I prefer PLII compared to Neo:6 for a couple of reasons. First, because it has more adjustability to customize the surround processing for my personal tastes. Also, the surround field with PLII is a little more directional, where Neo:6 sounds a bit too mono-ish for me (and didn't improve much with their newer Neo:X processing). 
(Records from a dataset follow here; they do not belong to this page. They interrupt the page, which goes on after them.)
(* ===== verification/Utf8.v ===== *)
(** * Utf8: [goo_utf8_decode] and [goo_utf8_encode_rune] of [src/runtime/runtime.c].

    A byte is a [Z] in [0, 256); a string a list of bytes; a rune an [int32_t] as a [Z].  The
    bit operations are written as in C. *)
From Stdlib Require Import ZArith Lia Bool.
From stdpp Require Import base list.
From S2P Require Import Prelude.
Local Open Scope Z_scope.

Definition RUNE_ERROR : Z := 0xFFFD.
Definition byte_at (data : list Z) (i : nat) : Z := nth i data 0.

(** The continuation loop: [k] bytes left to read from index [i]. *)
Fixpoint decode_continuation (data : list Z) (k : nat) (i : nat) (r : Z) : option Z :=
  match k with
  | O => Some r
  | S k' =>
      let bk := byte_at data i in
      if negb (Z.land bk 0xC0 =? 0x80) then None
      else decode_continuation data k' (S i) (Z.lor (Z.shiftl r 6) (Z.land bk 0x3F))
  end.

(** The sequence length and the payload of the lead byte. *)
Definition decode_lead (b0 : Z) : option (nat * Z) :=
  if Z.land b0 0xE0 =? 0xC0 then Some (2%nat, Z.land b0 0x1F)
  else if Z.land b0 0xF0 =? 0xE0 then Some (3%nat, Z.land b0 0x0F)
  else if Z.land b0 0xF8 =? 0xF0 then Some (4%nat, Z.land b0 0x07)
  else None.

(** The rune and its width. *)
Definition goo_utf8_decode (data : list Z) (i : nat) : Z * nat :=
  let b0 := byte_at data i in
  if b0 <? 0x80 then (b0, 1%nat)
  else match decode_lead b0 with
       | None => (RUNE_ERROR, 1%nat)
       | Some (n, r) =>
           if (length data <? i + n)%nat then (RUNE_ERROR, 1%nat)
           else match decode_continuation data (n - 1) (S i) r with
                | None => (RUNE_ERROR, 1%nat)
                | Some r' => (r', n)
                end
       end.

(** [(unsigned char)x] *)
Definition u8 (x : Z) : Z := wrap 8 x.

Definition goo_utf8_encode_rune (r : Z) : list Z :=
  let cp := wrap 32 r in
  let cp := if (r <? 0) || ((0xD800 <=? cp) && (cp <=? 0xDFFF)) || (0x10FFFF <? cp)
            then RUNE_ERROR else cp in
  if cp <=? 0x7F then [u8 cp]
  else if cp <=? 0x7FF then
    [u8 (Z.lor 0xC0 (Z.shiftr cp 6)); u8 (Z.lor 0x80 (Z.land cp 0x3F))]
  else if cp <=? 0xFFFF then
    [u8 (Z.lor 0xE0 (Z.shiftr cp 12)); u8 (Z.lor 0x80 (Z.land (Z.shiftr cp 6) 0x3F));
     u8 (Z.lor 0x80 (Z.land cp 0x3F))]
  else
    [u8 (Z.lor 0xF0 (Z.shiftr cp 18)); u8 (Z.lor 0x80 (Z.land (Z.shiftr cp 12) 0x3F));
     u8 (Z.lor 0x80 (Z.land (Z.shiftr cp 6) 0x3F)); u8 (Z.lor 0x80 (Z.land cp 0x3F))].

(** A Unicode scalar value. *)
Definition valid_rune (r : Z) : bool :=
  (0 <=? r) && (r <=? 0x10FFFF) && negb ((0xD800 <=? r) && (r <=? 0xDFFF)).

(** The range loop of a string: one rune per step. *)
Fixpoint runes_from (fuel : nat) (data : list Z) (i : nat) : list Z :=
  match fuel with
  | O => []
  | S f => if (length data <=? i)%nat then []
           else let '(r, w) := goo_utf8_decode data i in r :: runes_from f data (i + w)
  end.
Definition runes (data : list Z) : list Z := runes_from (length data) data 0.

Definition is_byte (b : Z) : Prop := 0 <= b < 256.

(** ** The masks are arithmetic on bytes. *)
Lemma land_low x n : 0 <= n -> Z.land x (Z.ones n) = x mod 2 ^ n.
Proof. intros. by rewrite Z.land_ones. Qed.

Lemma lor_top a n y : 0 <= n -> 0 <= y < 2 ^ n -> Z.lor (a * 2 ^ n) y = a * 2 ^ n + y.
Proof.
  intros Hn Hy. rewrite <- (Z.shiftl_mul_pow2 a n) by done. rewrite lor_shiftl_add by done.
  by rewrite Z.shiftl_mul_pow2.
Qed.

Definition all_bytes : list Z := map Z.of_nat (seq 0 256).

Lemma all_bytes_spec (P : Z -> bool) : forallb P all_bytes = true -> forall b, is_byte b -> P b = true.
Proof.
  intros H b Hb. rewrite forallb_forall in H. apply H. unfold all_bytes. apply in_map_iff.
  exists (Z.to_nat b). unfold is_byte in Hb. rewrite in_seq. split; lia.
Qed.

(** What the masks of the decoder say of a byte, checked on all 256. *)
Definition classify (b : Z) : option (nat * Z) :=
  if (192 <=? b) && (b <? 224) then Some (2%nat, b - 192)
  else if (224 <=? b) && (b <? 240) then Some (3%nat, b - 224)
  else if (240 <=? b) && (b <? 248) then Some (4%nat, b - 240)
  else None.

Definition same_lead (x y : option (nat * Z)) : bool :=
  match x, y with
  | None, None => true
  | Some (n, r), Some (m, s) => (n =? m)%nat && (r =? s)
  | _, _ => false
  end.

Lemma decode_lead_classify b : is_byte b -> decode_lead b = classify b.
Proof.
  intros Hb.
  assert (H : same_lead (decode_lead b) (classify b) = true).
  { revert b Hb. apply (all_bytes_spec (fun b => same_lead (decode_lead b) (classify b))). by vm_compute. }
  destruct (decode_lead b) as [[n r]|], (classify b) as [[m s]|]; simpl in H; try done.
  apply andb_true_iff in H as [H1%Nat.eqb_eq H2%Z.eqb_eq]. by subst.
Qed.

Lemma continuation_spec b : is_byte b ->
  (Z.land b 0xC0 =? 0x80) = (128 <=? b) && (b <? 192) /\ Z.land b 0x3F = b mod 64.
Proof.
  intros Hb. split; [|exact (land_low b 6 ltac:(lia))].
  assert (H : Bool.eqb (Z.land b 0xC0 =? 0x80) ((128 <=? b) && (b <? 192)) = true).
  { revert b Hb. apply (all_bytes_spec (fun b => Bool.eqb (Z.land b 0xC0 =? 0x80) ((128 <=? b) && (b <? 192)))).
    by vm_compute. }
  by apply Bool.eqb_true_iff.
Qed.

(** ** The encoder in arithmetic. *)
Definition encoded (cp : Z) : list Z :=
  if cp <=? 0x7F then [cp]
  else if cp <=? 0x7FF then [192 + cp / 64; 128 + cp mod 64]
  else if cp <=? 0xFFFF then [224 + cp / 4096; 128 + cp / 64 mod 64; 128 + cp mod 64]
  else [240 + cp / 262144; 128 + cp / 4096 mod 64; 128 + cp / 64 mod 64; 128 + cp mod 64].

Lemma u8_lead a n y : 0 <= n -> 0 <= y < 2 ^ n -> 0 <= a * 2 ^ n + y < 256 ->
  u8 (Z.lor (a * 2 ^ n) y) = a * 2 ^ n + y.
Proof. intros. rewrite lor_top by done. by apply wrap_small. Qed.

Lemma u8_tail x : 0 <= x -> u8 (Z.lor 0x80 (Z.land x 0x3F)) = 128 + x mod 64.
Proof.
  intros Hx. change 0x3F with (Z.ones 6). rewrite (land_low x 6) by lia. change (2 ^ 6) with 64.
  pose proof (Z.mod_pos_bound x 64 ltac:(lia)).
  apply (u8_lead 2 6); simpl; lia.
Qed.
But my personal tastes aren't your preferences, so you should listen for yourself and decide.


----------



## zieglj01 (Jun 20, 2011)

I would lean towards the PLII


----------



## fiezdude (Jan 28, 2014)

sdurani said:


> I prefer PLII compared to Neo:6 for a couple of reasons. First, because it has more adjustability to customize the surround processing for my personal tastes. Also, the surround field with PLII is a little more directional, where Neo:6 sounds a bit too mono-ish for me (and didn't improve much with their newer Neo:X processing). But my personal tastes aren't your preferences, so you should listen for yourself and decide.


I tend to agree with you Sdurani, Neo:6 seems to have a very strong center stage compared to PLII Which is adjustable. Its very annoying when the vocals on the center channel takeover the instruments from the left and right. Will be hard to configure all the values to my listening taste but its worth a try. Will give it a shot! ?


----------



## sdurani (Oct 28, 2010)

fiezdude said:


> Will be hard to configure all the values to my listening taste but its worth a try.


All the values? There's only a couple of parameters to be concerned with: Center Width (adjusts how much dual-mono information you want extracted to the centre speaker) and Dimension (adjust how much ambient information you want extracted to the surround speakers). Shouldn't be that hard.


----------



## fiezdude (Jan 28, 2014)

sdurani said:


> All the values? Shouldn't be that hard.


Great! Guess its a new territory on my AV that i have never gone into. Will use some Acoustic music like Diana Krall to make the adjustments.


----------